La crainte de restrictions de voyage

Pour l’instant, la crainte que les touristes russes désertent l’Espagne n’est pas encore certaine. En soi, rien n’empêche physiquement les citoyens russes de se rendre en Espagne, surtout les plus fortunés. Mais si la Russie limitait les voyages de ses ressortissants vers l’Europe, dans un futur plus ou moins proche, le risque de perdre le tourisme russe serait bien réel. D’autre part, “il est encore tôt pour voir les effets [de la guerre] sur le tourisme russe”, affirme Ramón Serrat, “cela dépendra de l’évolution et de la durée de la guerre, et des sanctions extérieures qui s’imposeraient à la Russie et à ses citoyens.” 

Pour l’instant, plusieurs vols ont été suspendus dans certains aéroports du sud de la Russie, mais aucune mesure n’a été annoncée vis-à-vis des déplacements de ses ressortissants. 

En ce qui concerne les touristes ukrainiens, ils sont bien moins nombreux que les Russes en Espagne.
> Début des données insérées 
(** C5.  In an instance of either structure, a store to the pointer member
    succeeds and leaves [base] as it was, and a store to [base] succeeds
    and leaves the pointer member as it was. *)
Theorem stores_frame (a : abi) (h : handle) (o : object) (p : Z)
    (b : list byte) :
  abi_wf a = true ->
  sizeof_handle a h = Some (List.length o) ->
  List.length b = sizeof_base a h ->
  (exists o', set_ptr a h p o = Some o' /\ get_base a h o' = get_base a h o)
  /\ (exists o', set_base a h b o = Some o' /\ get_ptr a h o' = get_ptr a h o).
Proof.
  intros W Hsz Hb. split; with_layout a h o W Hsz L.
  - destruct (store_ptr_keeps_base a _ _ _ _ _ L o eq_refl p) as (o' & Hs & Hk).
    exists o'. by_member. auto.
  - destruct (store_base_keeps_ptr a _ _ _ _ _ L o eq_refl b Hb) as (o' & Hs & Hk).
    exists o'. by_member. auto.
Qed.

Lemma stores_frame_lp64 :
  let o := repeat Byte.x01 32 in
  (exists o', set_ptr lp64 VTabHandle 4660%Z o = Some o'
              /\ get_base lp64 VTabHandle o' = get_base lp64 VTabHandle o)
  /\ (exists o', set_base lp64 VTabHandle (repeat Byte.x02 24) o = Some o'
                 /\ get_ptr lp64 VTabHandle o' = get_ptr lp64 VTabHandle o).
Proof.
  apply (stores_frame lp64 VTabHandle (repeat Byte.x01 32) 4660%Z
           (repeat Byte.x02 24)).
  - reflexivity.
  - reflexivity.
  - reflexivity.
Defined.
(** * The air-hockey "prepare" task of mushroom_rl

    A shallow embedding of
    [mushroom_rl/environments/pybullet_envs/air_hockey/prepare.py]
    (class [AirHockeyPrepare]) and the properties of its reward,
    termination, reset and contact-tracking methods.

    Numbers.  The source computes in IEEE binary64 through numpy.  Here a
    finite float is idealised as a real number: there is no rounding, no
    overflow to an infinity and no underflow to zero, and the reals have a
    single zero where binary64 has two.  The [nan] of a division [0 / 0]
    is kept as a separate constructor that propagates through arithmetic
    the way numpy's does.  Statements about bounds are therefore given
    with non-strict inequalities, statements about the value of the
    pre-hit branch assume a distance that is not zero, and statements
    about the sign taken from puck_y leave the sign at zero open. *)

From Stdlib Require Import Reals Lra ZArith List String Bool.
From stdpp Require Import base gmap strings.

Local Open Scope R_scope.

(** ** Python exceptions

    A method that raises is modelled by [Raise]; the partly updated object
    an exception leaves behind is not kept. *)

Inductive exn : Type :=
| TypeError
| AxisError
| IndexError
| KeyError.

Inductive result (A : Type) : Type :=
| Ok (a : A)
| Raise (e : exn).

Arguments Ok {A} a.
Arguments Raise {A} e.

Definition bind {A B : Type} (m : result A) (k : A -> result B) : result B :=
  match m with
  | Ok a => k a
  | Raise e => Raise e
  end.

Notation "'let*' x ':=' m 'in' k" := (bind m (fun x => k))
  (at level 10, x pattern, m at level 100, k at level 200).

(** A dictionary lookup [d[k]]: [KeyError] when the key is absent. *)
Definition getitem `{Countable K} {V : Type} (d : gmap K V) (k : K) : result V :=
  match d !! k with
  | Some v => Ok v
  | None => Raise KeyError
  end.

(** ** The numpy and builtin operations the class uses *)

Module np.

Inductive float64 : Type :=
| fin (x : R)
| nan.

Definition isfinite (a : float64) : bool :=
  match a with
  | fin _ => true
  | nan => false
  end.

Definition lift1 (f : R -> R) (a : float64) : float64 :=
  match a with
  | fin x => fin (f x)
  | nan => nan
  end.

Definition lift2 (f : R -> R -> R) (a b : float64) : float64 :=
  match a, b with
  | fin x, fin y => fin (f x y)
  | _, _ => nan
  end.

Definition add : float64 -> float64 -> float64 := lift2 Rplus.
Definition sub : float64 -> float64 -> float64 := lift2 Rminus.
Definition mul : float64 -> float64 -> float64 := lift2 Rmult.

(** [x ** 2] *)
Definition square : float64 -> float64 := lift1 (fun x => x * x).

(** [x / d] on finite operands.  A zero divisor gives [nan]; the class
    only divides a vector by its own norm, so a zero divisor comes with a
    zero dividend ([linalg_norm2_eq_0] below) and the quotient is the
    [0 / 0] of numpy. *)
Definition true_divide (x d : R) : float64 :=
  if Req_dec_T d 0 then nan else fin (x / d).

(** [np.linalg.norm] of a one-dimensional array. *)
Definition sum_squares (v : list R) : R :=
  fold_right (fun x acc => x * x + acc) 0 v.

Definition linalg_norm (v : list R) : R := sqrt (sum_squares v).

Definition linalg_norm2 (v : R * R) : R := linalg_norm [v.1; v.2].

(** [a - b] and [a / d] on arrays of two elements, [a @ b] on two of them. *)
Definition sub2 (a b : R * R) : R * R := (a.1 - b.1, a.2 - b.2).

Definition true_divide2 (a : R * R) (d : R) : float64 * float64 :=
  (true_divide a.1 d, true_divide a.2 d).

Definition matmul2 (a : float64 * float64) (b : R * R) : float64 :=
  add (mul a.1 (fin b.1)) (mul a.2 (fin b.2)).

(** [np.clip(a, lo, hi)] is [minimum(maximum(a, lo), hi)]; [nan] stays. *)
Definition clip (a : float64) (lo hi : R) : float64 :=
  lift1 (fun x => Rmin (Rmax x lo) hi) a.

(** [np.copysign(m, y)]: the magnitude of [m] with the sign of [y].  The
    zero of the reals takes the sign of the positive zero; numpy gives a
    negative zero the sign minus. *)
Definition copysign (m y : R) : R :=
  if Rlt_dec y 0 then - Rabs m else Rabs m.

(** [np.mean(a, axis=1)] of a 2x2 array; [None] is not an array with an
    axis 1. *)
Definition mean_axis1 (a : option ((R * R) * (R * R))) : result (R * R) :=
  match a with
  | Some (row0, row1) => Ok ((row0.1 + row0.2) / 2, (row1.1 + row1.2) / 2)
  | None => Raise AxisError
  end.

(** [np.power(x, 2.)], the exponent being a whole number. *)
Definition power (x : R) (n : nat) : R := x ^ n.

Definition pi : R := PI.

End np.

(** Comparisons of finite floats, as booleans. *)
Definition Rltb (x y : R) : bool := if Rlt_dec x y then true else false.
Definition Rgtb (x y : R) : bool := Rltb y x.
Definition Rgeb (x y : R) : bool := if Rge_dec x y then true else false.

(** Python's [max([a, b])]: the first of the largest elements, found with
    [>]; a comparison with [nan] is false. *)
Definition py_max (a b : R) : R := if Rltb a b then b else a.

Definition py_max_f (a b : np.float64) : np.float64 :=
  match a, b with
  | np.fin x, np.fin y => np.fin (py_max x y)
  | _, _ => a
  end.

(** [l[i]] on a Python list or array: [IndexError] out of range. *)
Definition getindex {A : Type} (l : list A) (i : nat) : result A :=
  match l !! i with
  | Some a => Ok a
  | None => Raise IndexError
  end.

(** ** The simulation client

    The physics engine is outside the class.  Of the client the class uses
    one query, [getContactPoints], and two commands, which are recorded in
    the order they are issued. *)

Module pybullet.

(** A contact point as the engine reports it; the class only counts
    them. *)
Record ContactPoint : Type := {
  bodyUniqueIdA : Z;
  bodyUniqueIdB : Z;
  linkIndexA : Z;
  linkIndexB : Z
}.

Inductive Call : Type :=
| ResetBasePositionAndOrientation (body : Z) (pos : R * R * R) (orn : R * R * R * R)
| ResetJointState (model_id joint_id : Z) (value : R).

Record Client : Type := {
  getContactPoints : Z -> Z -> Z -> Z -> list ContactPoint;
  calls : list Call
}.

Definition issue (c : Client) (k : Call) : Client :=
  {| getContactPoints := getContactPoints c; calls := calls c ++ [k] |}.

Definition resetBasePositionAndOrientation
    (c : Client) (body : Z) (pos : R * R * R) (orn : R * R * R * R) : Client :=
  issue c (ResetBasePositionAndOrientation body pos orn).

Definition resetJointState (c : Client) (model_id joint_id : Z) (value : R) : Client :=
  issue c (ResetJointState model_id joint_id value).

End pybullet.

(** ** The parent class, as far as [AirHockeyPrepare] reads it *)

(** Modelled from the spec: the observation the parent's [get_sim_state]
    is asked about.  The parent class is not part of the sources; of a
    state the class reads the puck's position and linear velocity and the
    position of the striker's end-effector link. *)
Record State : Type := {
  puck_BODY_POS : R * R * R;
  puck_BODY_LIN_VEL : R * R * R;
  link_striker_ee_LINK_POS : R * R * R
}.

Inductive Observed : Type :=
| puck__BODY_POS
| puck__BODY_LIN_VEL
| planar_robot_1_link_striker_ee__LINK_POS.

(** Modelled from the spec: the parent's [get_sim_state(state, name, type)]
    for the three (name, type) pairs the class asks for. *)
Definition get_sim_state (obs : State) (what : Observed) : R * R * R :=
  match what with
  | puck__BODY_POS => puck_BODY_POS obs
  | puck__BODY_LIN_VEL => puck_BODY_LIN_VEL obs
  | planar_robot_1_link_striker_ee__LINK_POS => link_striker_ee_LINK_POS obs
  end.

(** The slice [[:2]] of an array of three elements. *)
Definition slice2 (v : R * R * R) : R * R := (v.1.1, v.1.2).

Record Indexer : Type := {
  link_map : gmap string (Z * Z);
  action_data : list (Z * Z * Z)
}.

(** The attributes of the parent object that the methods below read:
    [self.client], [self._model_map], [self._indexer], [self.init_state]
    and [self._state]. *)
Record AirHockeySingle : Type := {
  client : pybullet.Client;
  _model_map : gmap string Z;
  _indexer : Indexer;
  init_state : list R;
  _state : State
}.

Definition set_client (p : AirHockeySingle) (c : pybullet.Client) : AirHockeySingle :=
  {| client := c;
     _model_map := _model_map p;
     _indexer := _indexer p;
     init_state := init_state p;
     _state := _state p |}.

(** The draws [setup] takes from numpy's global generator:
    [np.random.rand(2)] and [np.random.randint(2)]. *)
Record Random : Type := {
  rand : R * R;
  randint : bool  (* [np.random.randint(2)] is 0 ([false]) or 1 ([true]) *)
}.

(** ** The class [AirHockeyPrepare] *)

Module Prepare.

Record AirHockeyPrepare : Type := {
  random_init : bool;
  action_penalty : R;
  sub_problem : string;
  start_range : option ((R * R) * (R * R));
  desired_point : R * R;
  ee_end_pos : R * R;
  has_hit : bool;
  has_bounce : bool;
  puck_pos : option (R * R);
  super : AirHockeySingle
}.

(** [__init__]: the attributes of the class are set, then the parent's
    constructor runs; [super_init] is its outcome.  The arguments passed
    on to the parent do not include [random_init], [action_penalty] or
    [sub_problem]. *)
Definition __init__ (super_init : result AirHockeySingle)
    (random_init : bool) (action_penalty : R) (sub_problem : string)
    : result AirHockeyPrepare :=
  let start_range :=
    if (sub_problem =? "side")%string then Some ((-0.8, -0.4), (0.25, 0.46))
    else if (sub_problem =? "bottom")%string then Some ((-0.9, -0.8), (0.125, 0.46))
    else None in
  let* parent := super_init in
  Ok {| random_init := random_init;
        action_penalty := action_penalty;
        sub_problem := sub_problem;
        start_range := start_range;
        desired_point := (-0.6, 0);
        ee_end_pos := (-8.10001913e-01, -1.43459494e-06);
        has_hit := false;
        has_bounce := false;
        puck_pos := None;
        super := parent |}.

(** The loop of [setup] over [enumerate(self._indexer.action_data)],
    from index [i] on. *)
Fixpoint reset_joints (c : pybullet.Client) (data : list (Z * Z * Z))
    (init : list R) (i : nat) : result pybullet.Client :=
  match data with
  | [] => Ok c
  | (model_id, joint_id, _) :: rest =>
      let* q := getindex init i in
      reset_joints (pybullet.resetJointState c model_id joint_id q) rest init (S i)
  end.
(** * PointQuadTree: a bucketed quadtree over axis-aligned regions

    Shallow embedding of [Algos-Test/PointQuadTree.cpp].  The C++ class
    [PointQuadTree<T>] owns a region [boundaries], a bucket [points] and four
    child pointers; [Insert] and [QueryRange] are member functions that work
    on the node in place.  Here a node is a record, a member function takes
    the node and gives back the node it leaves behind, and dereferencing a
    null child pointer is an explicit error.

    Readings of the source where it does not parse as written:
    - lines 104-110 subtract and add [children_size] (a [Vector2]) to a
      coordinate; it is read component-wise, as line 101 spells it out;
    - line 111 [Rect_AABB(child_center_children_size)] is read as
      [Rect_AABB(child_center, children_size)], like lines 102-108;
    - lines 156 and 162 name [results]; the parameter is [result], and the
      [return results;] of the void function is a plain [return;].

    Coordinates are exact integers: the code only adds and subtracts them. *)

From Stdlib Require Import ZArith List Bool Lia Permutation PeanoNat.
Import ListNotations.

Set Implicit Arguments.

Local Open Scope Z_scope.

(** ** Results of member calls *)

(** A call either returns, or dereferences a null child pointer, or runs
    out of the recursion budget given to the model. *)
Inductive outcome (A : Type) : Type :=
| Ok (a : A)
| NullDeref
| OutOfFuel.

Arguments Ok {A} a.
Arguments NullDeref {A}.
Arguments OutOfFuel {A}.

Definition bind {A B : Type} (m : outcome A) (k : A -> outcome B) : outcome B :=
  match m with
  | Ok a => k a
  | NullDeref => NullDeref
  | OutOfFuel => OutOfFuel
  end.

Notation "' p <- m ;; k" := (bind m (fun p => k))
  (at level 61, p pattern, m at next level, right associativity).

(** ** Geometry *)

Record Vector2 : Type := mkVector2 { x : Z; y : Z }.

Record Rect_AABB : Type := mkRect_AABB {
  centerPoint : Vector2;
  halfDimension : Vector2
}.

Definition Vector2_eqb (p q : Vector2) : bool :=
  (x p =? x q) && (y p =? y q).

Definition Rect_AABB_eqb (a b : Rect_AABB) : bool :=
  Vector2_eqb (centerPoint a) (centerPoint b)
  && Vector2_eqb (halfDimension a) (halfDimension b).

(** Modelled from the spec: [Rect_AABB::contains] is declared in
    PointQuadTree.hpp, which is not part of the sources.  The point lies
    within [center - half, center + half] on both axes, bounds included. *)
Definition contains (r : Rect_AABB) (p : Vector2) : bool :=
  (x (centerPoint r) - x (halfDimension r) <=? x p)
  && (x p <=? x (centerPoint r) + x (halfDimension r))
  && (y (centerPoint r) - y (halfDimension r) <=? y p)
  && (y p <=? y (centerPoint r) + y (halfDimension r)).
Lemma written_entries (w : World) (file : FileContent) (c : Config) :
  reachable w file c ->
  forall k, In k (written c) ->
    exists p sz res,
      In p (candidates w) /\ k = rel_of w p
      /\ statSync w p = Some sz /\ ipfs_add w p = Some res
      /\ stale w file p sz = true /\ In p (pushes c)
      /\ get k (state c) = Some (entry_of w p sz res).
Proof.
  intros H. induction H as [|c c' Hc IH Hstep] using reachable_ind.
  - intros k [].
  - destruct (queue_inv Hc) as [_ Hrun]. pose proof (task_inv Hc) as Hknow.
    inversion Hstep; subst; clear Hstep.
    + unfold start_task, thrown. destruct (statSync w absPath) as [sz|]; simpl; auto.
      destruct (indexable (kind c)); simpl; auto.
      destruct (likely_unchanged _ sz); simpl; auto.
    + unfold meta_done. simpl. intros k Hk.
      destruct (IH k Hk) as (p & sz & res & Hp & Hrel & Hs & Ha & Hst & Hpu & Hg).
      exists p, sz, res. repeat split; auto. apply in_or_app. now left.
    + rewrite H in Hrun, Hknow.
      apply Forall_middle in Hrun. destruct Hrun as (_ & (Hin & Hrel & Hst) & _).
      apply Forall_middle in Hknow. destruct Hknow as (_ & [Hstale Hph] & _).
      rewrite H0 in Hph. destruct Hph as [-> Hpushed].
      unfold add_done, thrown. destruct (ipfs_add w (task_path t)) as [res|] eqn:Ha;
        simpl; auto.
      destruct (assignable (kind c)); simpl; auto.
      assert (Hnew : exists p sz res0,
                 In p (candidates w) /\ task_rel t = rel_of w p
                 /\ statSync w p = Some sz /\ ipfs_add w p = Some res0
                 /\ stale w file p sz = true /\ In p (pushes c)
                 /\ Some (new_entry (task_rel t) (CID_toString res) (task_size t)
                            (meta_for w (task_path t)) (mimeType w (task_path t)))
                    = Some (entry_of w p sz res0)).
      { exists (task_path t), (task_size t), res. repeat split; auto.
        unfold entry_of. now rewrite <- Hrel. }
      intros k [<-|Hk].
      * rewrite get_set_same. exact Hnew.
      * destruct (string_dec k (task_rel t)) as [->|Hne].
        -- rewrite get_set_same. exact Hnew.
        -- rewrite get_set_other by assumption. auto.
    + unfold finish. destruct (saveState _ _ _). exact IH.
Qed.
En revanche, certaines compagnies aériennes comptaient développer des lignes vers l’Ukraine. Ces plans pour la prochaine saison touristique semblent tomber à l’eau : l’espace aérien ukrainien est fermé, depuis ce jeudi, à l’aviation civile. Les vols en liaison avec Madrid, Barcelone et Alicante sont supprimés. 

tourisme en espagnePhoto : Aéroport de Barcelone

Mais le conflit armé n’a pas que des répercussions sur les touristes russes et ukrainiens. Il pourrait aussi influencer les déplacements entre Europe et Asie, note le président de l’Association des lignes aériennes en Espagne, Javier Gándara. Selon lui, les principales routes aériennes reliant l’Europe à l’Asie survolent la zone aujourd’hui en guerre. 

Des vols qui devraient soit être déviés, soit être annulés, ce qui pourrait diminuer le nombre de touristes asiatiques en Europe. Mais en ce qui concerne l’Espagne, les seules liaisons directes asiatiques survolent la Mer Noire, soit bien en dessous de la zone de conflit. 

Envolée des prix de l’énergie

Autre risque qui pourrait freiner le tourisme vers l’Espagne : la subite hausse des prix de l’énergie, en Europe, liée aux importations russes de gaz et de pétrole notamment. Cette augmentation, additionnée à une importante inflation, se font déjà sentir et pourraient faire grimper les prix des établissements touristiques, dans la Péninsule ibérique, et ce pour tous les clients, peu importe leur pays d’origine. 

L’envolée du cours du pétrole fait aussi craindre une augmentation du prix des billets d’avion, autre possible embûche pour les touristes. 

Après la crise du coronavirus, le conflit russe devient un nouveau défi pour le secteur du tourisme espagnol, qui comptait bien sur la saison touristique 2022 pour se relever et même aller au-delà des bénéfices d’avant-pandémie.